==== Material to process

Lemma relay_header_frame_witness :
  mailgun_sendmail.rangeKeys
    (@mailgun_sendmail.outgoingHeader Example.net_mail (mail.mkAddress "" "alice@example.com")
       incoming)
    ≡ₚ mailgun_sendmail.rangeKeys
         (@mailgun_sendmail.outgoingHeader Example.net_mail
            (mail.mkAddress "" "alice@example.com") incoming)
  /\ mailgun_sendmail.valuesOf "Bcc"
       (mailgun_sendmail.headerLines
          (mailgun_sendmail.rangeKeys
             (@mailgun_sendmail.outgoingHeader Example.net_mail
                (mail.mkAddress "" "alice@example.com") incoming))
          (@mailgun_sendmail.outgoingHeader Example.net_mail
             (mail.mkAddress "" "alice@example.com") incoming)) = []
  /\ mailgun_sendmail.valuesOf "From"
       (mailgun_sendmail.headerLines
          (mailgun_sendmail.rangeKeys
             (@mailgun_sendmail.outgoingHeader Example.net_mail
                (mail.mkAddress "" "alice@example.com") incoming))
          (@mailgun_sendmail.outgoingHeader Example.net_mail
             (mail.mkAddress "" "alice@example.com") incoming))
     = ["<alice@example.com>"].
Proof.
  destruct (@relay_header_frame Example.net_mail (mail.mkAddress "" "alice@example.com")
              incoming _ (reflexivity _)) as (Hbcc & Hfrom & _).
  split; [reflexivity|]. split; [exact Hbcc|]. rewrite Hfrom. reflexivity.
Defined.

Let dryRun : mg.Config := Example.config false false true.
Let live : mg.Config := Example.config false false false.
Let payload : list string :=
  @multipart_chunks (Example.world (Err "unreachable"))
    (@mg.fields Example.net_mail (mg.fixMessage "example.com" note)).

(** C2 as stated fails.  A message without attachments, sending
    disabled: the run returns after the note and the signal, the pipe
    is empty, but the counter is 0 and the payload is not empty. *)
Lemma dry_run_counter_stays_zero :
  @mg.Mail Example.net_mail (Example.world (Err "unreachable")) dryRun note =
    ([Stderr ("not sending mail (disabled)" +:+ nl); Finished],
     Ret (mg.mkCountingReader 0 []))
  /\ len (sconcat payload) = 101
  /\ mg.total (mg.mkCountingReader 0 []) <> len (sconcat payload).
Proof. split; [vm_compute; reflexivity|]. split; [vm_compute; reflexivity|]. discriminate. Qed.

Lemma dry_run_drains_uncounted_witness :
  mg.DisableMail dryRun = true
  /\ @http_NewRequest_error (Example.world (Err "unreachable"))
       "https://api.mailgun.net/v3/example.com/messages" = None
  /\ exists cr,
       @mg.runPost (Example.world (Err "unreachable")) dryRun
         (mail.mkAddress "" "alice@example.com") []
         "https://api.mailgun.net/v3/example.com/messages" "multipart/form-data" payload
       = ([Stderr ("not sending mail (disabled)" +:+ nl); Finished], Ret cr)
       /\ mg.r cr = [] /\ mg.total cr = 0.
Proof.
  split; [reflexivity|]. split; [reflexivity|].
  destruct (@dry_run_drains_uncounted (Example.world (Err "unreachable")) dryRun
              (mail.mkAddress "" "alice@example.com") []
              "https://api.mailgun.net/v3/example.com/messages" "multipart/form-data"
              payload eq_refl eq_refl) as (cr & Hrun & Hr & Ht & _).
  exists cr. split; [exact Hrun|]. split; [exact Hr | exact Ht].
Defined.

Let emptyObject : http.Response := http.mkResponse 200 "200 OK" "{}" None.
Let serverError : http.Response :=
  http.mkResponse 500 "500 Internal Server Error" "Internal Server Error" None.

(** C5 as stated fails.  Status 200 with the body [{}], a JSON object
    that has neither message nor id: the run does not fail; it logs the
    exchange and signals that it has finished. *)
Lemma empty_object_is_accepted :
  json.parse "{}" = inr (json.Object [])
  /\ @mg.runPost (Example.world (Ok emptyObject)) live
       (mail.mkAddress "" "alice@example.com") [mail.mkAddress "" "bob@example.org"]
       "https://api.mailgun.net/v3/example.com/messages" "multipart/form-data" payload
     = ([HttpDo (mg.newRequest live "https://api.mailgun.net/v3/example.com/messages"
                   "multipart/form-data" (sconcat payload));
         LogPrintf (LogSent "alice" ["mailgun"] (mail.mkAddress "" "alice@example.com")
                      [mail.mkAddress "" "bob@example.org"] 101 "{}");
         Finished],
        Ret (mg.mkCountingReader 101 [])).
Proof. split; vm_compute; reflexivity. Qed.

Lemma response_status_then_decoding_witness :
  mg.DisableMail live = false
  /\ @http_NewRequest_error (Example.world (Ok serverError))
       "https://api.mailgun.net/v3/example.com/messages" = None
  /\ @http_Do (Example.world (Ok serverError))
       (mg.newRequest live "https://api.mailgun.net/v3/example.com/messages"
          "multipart/form-data" (sconcat payload)) = Ok serverError
  /\ (mg.DebugHTTP live = false \/ http.BodyErr serverError = None)
  /\ @mg.runPost (Example.world (Ok serverError)) live
       (mail.mkAddress "" "alice@example.com") []
       "https://api.mailgun.net/v3/example.com/messages" "multipart/form-data" payload
     = ([HttpDo (mg.newRequest live "https://api.mailgun.net/v3/example.com/messages"
                   "multipart/form-data" (sconcat payload));
         LogPrintf (LogDie "alice" ["mailgun"]
                      ("sending mail: 500 Internal Server Error" +:+ nl
                       +:+ "Internal Server Error"));
         Stderr ("mailgun: sending mail: 500 Internal Server Error" +:+ nl
                 +:+ "Internal Server Error" +:+ nl)],
        Exit 2).
Proof.
  split; [reflexivity|]. split; [reflexivity|]. split; [reflexivity|].
  split; [now left|].
  destruct (@response_status_then_decoding (Example.world (Ok serverError)) live
              (mail.mkAddress "" "alice@example.com") []
              "https://api.mailgun.net/v3/example.com/messages" "multipart/form-data"
              payload serverError eq_refl eq_refl eq_refl (or_introl eq_refl))
    as (Hstatus & _).
  rewrite Hstatus by discriminate. reflexivity.
Defined.

End Examples.

(** * Further properties of the code *)

(** ** The terminal test *)

Section IsTTYFacts.
Import mg_init.

Lemma device_bits (n : Z) :
  0 <= n ->
  Z.testbit (Z.lor ModeDevice ModeCharDevice) n = (n =? 26) || (n =? 21).
Proof.
  intros Hn. unfold ModeDevice, ModeCharDevice.
  rewrite Z.lor_spec, !Z.shiftl_1_l, !Z.pow2_bits_eqb by lia.
  now rewrite (Z.eqb_sym 26 n), (Z.eqb_sym 21 n).
Qed.

(** X1 (isTTY).  Standard input is taken for a terminal exactly when its [Stat]
    succeeds and the mode has both the device bit (26) and the character
    device bit (21); every other bit is ignored. *)
Theorem isTTY_iff_char_device (stat : result Z) :
  isTTY stat = true <->
  exists mode, stat = Ok mode /\ Z.testbit mode 26 = true /\ Z.testbit mode 21 = true.
Proof.
  destruct stat as [mode|e]; unfold isTTY.
  - rewrite Z.eqb_eq. split.
    + intros H. exists mode. split; [reflexivity|].
      split.
      * apply (f_equal (fun z => Z.testbit z 26)) in H.
        rewrite Z.land_spec, device_bits in H by lia.
        change ((26 =? 26) || (26 =? 21)) with true in H.
        now rewrite andb_true_r in H.
      * apply (f_equal (fun z => Z.testbit z 21)) in H.
        rewrite Z.land_spec, device_bits in H by lia.
        change ((21 =? 26) || (21 =? 21)) with true in H.
        now rewrite andb_true_r in H.
    + intros (m & [= <-] & H26 & H21). apply Z.bits_inj'. intros n Hn.
      rewrite Z.land_spec, device_bits by assumption.
      destruct (n =? 26) eqn:E26.
      { apply Z.eqb_eq in E26. subst n. rewrite H26. reflexivity. }
      destruct (n =? 21) eqn:E21.
      { apply Z.eqb_eq in E21. subst n. rewrite H21. reflexivity. }
      apply andb_false_r.
  - split; [discriminate|]. intros (m & Hm & _). discriminate.
Qed.

End IsTTYFacts.

(** ** Prefixes and fields *)

Section FieldsFacts.
Import GoStr mg_init.

Lemma substring_0_0 (s : string) : String.substring 0 0 s = "".
Proof. destruct s; reflexivity. Qed.

Lemma HasPrefix_prefix (s p : string) : HasPrefix s p = String.prefix p s.
Proof.
  unfold HasPrefix, slice, len. rewrite Z.sub_0_r, Nat2Z.id. change (Z.to_nat 0) with 0%nat.
  revert s. induction p as [|a p IH]; intros s.
  - simpl. rewrite substring_0_0. destruct s; reflexivity.
  - destruct s as [|b s]; [reflexivity|].
    specialize (IH s). simpl String.length in *. simpl String.substring. simpl String.prefix.
    destruct (ascii_dec a b) as [->|Hne].
    + rewrite <- IH. simpl String.eqb. rewrite Ascii.eqb_refl.
      f_equal. apply eq_iff_eq_true. rewrite !Z.leb_le. lia.
    + simpl String.eqb. assert (E : Ascii.eqb b a = false).
      { apply Ascii.eqb_neq. congruence. }
      rewrite E. apply andb_false_r.
Qed.

Lemma HasPrefix_app (p t : string) : HasPrefix (p +:+ t) p = true.
Proof.
  rewrite HasPrefix_prefix. induction p as [|a p IH]; [destruct t; reflexivity|].
  rewrite sapp_cons. simpl. destruct (ascii_dec a a); [exact IH | contradiction].
Qed.

Lemma HasPrefix_inv (s p : string) : HasPrefix s p = true -> exists t, s = p +:+ t.
Proof.
  rewrite HasPrefix_prefix. revert s. induction p as [|a p IH]; intros s H.
  - now exists s.
  - destruct s as [|b s]; [discriminate|]. simpl in H.
    destruct (ascii_dec a b) as [->|]; [|discriminate].
    destruct (IH s H) as [t ->]. now exists t.
Qed.

Lemma TrimPrefix_app (p t : string) : TrimPrefix (p +:+ t) p = t.
Proof.
  unfold TrimPrefix. rewrite HasPrefix_app. unfold slice. rewrite len_app.
  replace (len p + len t - len p) with (len t) by lia.
  unfold len. rewrite !Nat2Z.id, substring_app_r. apply substring_all.
Qed.

Lemma hasByte_asciiWhite (c : ascii) : hasByte asciiWhite c = asciiSpace c.
Proof. destruct c as [[] [] [] [] [] [] [] []]; reflexivity. Qed.

Lemma ContainsAny_app (s t chars : string) :
  ContainsAny (s +:+ t) chars = ContainsAny s chars || ContainsAny t chars.
Proof.
  induction s as [|a s IH]; [reflexivity|].
  rewrite sapp_cons. simpl. now rewrite IH, orb_assoc.
Qed.

Lemma push_clean (a : ascii) (cur : option string) :
  asciiSpace a = false ->
  (forall w, cur = Some w -> clean w) ->
  forall w, push a cur = Some w -> clean w.
Proof.
  intros Ha Hcur w [= <-]. destruct cur as [w0|].
  - destruct (Hcur w0 eq_refl) as [_ Hw0]. split.
    + destruct w0; discriminate.
    + rewrite ContainsAny_app, Hw0.
      change (ContainsAny (String a "") asciiWhite) with (hasByte asciiWhite a || false).
      now rewrite hasByte_asciiWhite, Ha.
  - split; [discriminate|].
    change (ContainsAny (String a "") asciiWhite) with (hasByte asciiWhite a || false).
    now rewrite hasByte_asciiWhite, Ha.
Qed.

Lemma flush_clean (cur : option string) :
  (forall w, cur = Some w -> clean w) -> Forall clean (flush cur).
Proof. destruct cur as [w|]; intros H; simpl; [|constructor]. constructor; auto. Qed.

Lemma fields_go_clean (n : nat) :
  forall (s : string) (cur : option string),
    (String.length s <= n)%nat ->
    (forall w, cur = Some w -> clean w) ->
    Forall clean (fields_go cur s).
Proof.
  induction n as [|n IH]; intros s cur Hlen Hcur.
  - destruct s; [|simpl in Hlen; lia]. now apply flush_clean.
  - assert (Hnone : forall w, @None string = Some w -> clean w) by discriminate.
    destruct s as [|a r1]; [now apply flush_clean|]. simpl in Hlen. simpl.
    destruct (asciiSpace a) eqn:Ha.
    { apply Forall_app. split; [now apply flush_clean | apply IH; [lia | assumption]]. }
    pose proof (push_clean a cur Ha Hcur) as Hpush.
    destruct r1 as [|b r2]; [apply IH; [simpl; lia | assumption]|].
    destruct (space2 a b).
    { apply Forall_app. split; [now apply flush_clean|]. apply IH; [simpl in *; lia | assumption]. }
    destruct r2 as [|c r3]; [apply IH; [simpl in *; lia | assumption]|].
    destruct (space3 a b c).
    { apply Forall_app. split; [now apply flush_clean|]. apply IH; [simpl in *; lia | assumption]. }
    apply IH; [simpl in *; lia | assumption].
Qed.

(** No field is empty and no field holds white space. *)
Lemma Fields_clean (s : string) : Forall clean (Fields s).
Proof. apply (fields_go_clean (String.length s)); [lia | discriminate]. Qed.

End FieldsFacts.

(** ** The API key *)

Section KeyFacts.
Import GoStr mg_init.
Context `{S : Sys}.

Lemma plainByte_space (a : ascii) :
  plainByte a = true ->
  asciiSpace a = false /\ (forall b, space2 a b = false) /\ (forall b c, space3 a b c = false).
Proof.
  destruct a as [b0 b1 b2 b3 b4 b5 b6 []].
  - intros H. exfalso. destruct b0, b1, b2, b3, b4, b5, b6; discriminate H.
  - intros H. destruct b0, b1, b2, b3, b4, b5, b6;
      (split; [first [reflexivity | discriminate H] | split; intros; reflexivity]).
Qed.

Lemma fields_go_plainByte (a : ascii) (cur : option string) (r : string) :
  plainByte a = true -> fields_go cur (String a r) = fields_go (push a cur) r.
Proof.
  intros H. destruct (plainByte_space a H) as (H1 & H2 & H3).
  cbn [fields_go]. rewrite H1.
  destruct r as [|b r]; [reflexivity|]. rewrite H2.
  destruct r as [|c r]; [reflexivity|]. now rewrite H3.
Qed.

========

Task brief: Transcribe, exactly and without additions, the lines of the records above, beginning with the line that contains "Let dryRun : mg.Config" and ending with the line that contains "(** C2 as stated", both included.

Solution to this problem:
Let dryRun : mg.Config := Example.config false false true.
Let live : mg.Config := Example.config false false false.
Let payload : list string :=
  @multipart_chunks (Example.world (Err "unreachable"))
    (@mg.fields Example.net_mail (mg.fixMessage "example.com" note)).

(** C2 as stated fails.  A message without attachments, sending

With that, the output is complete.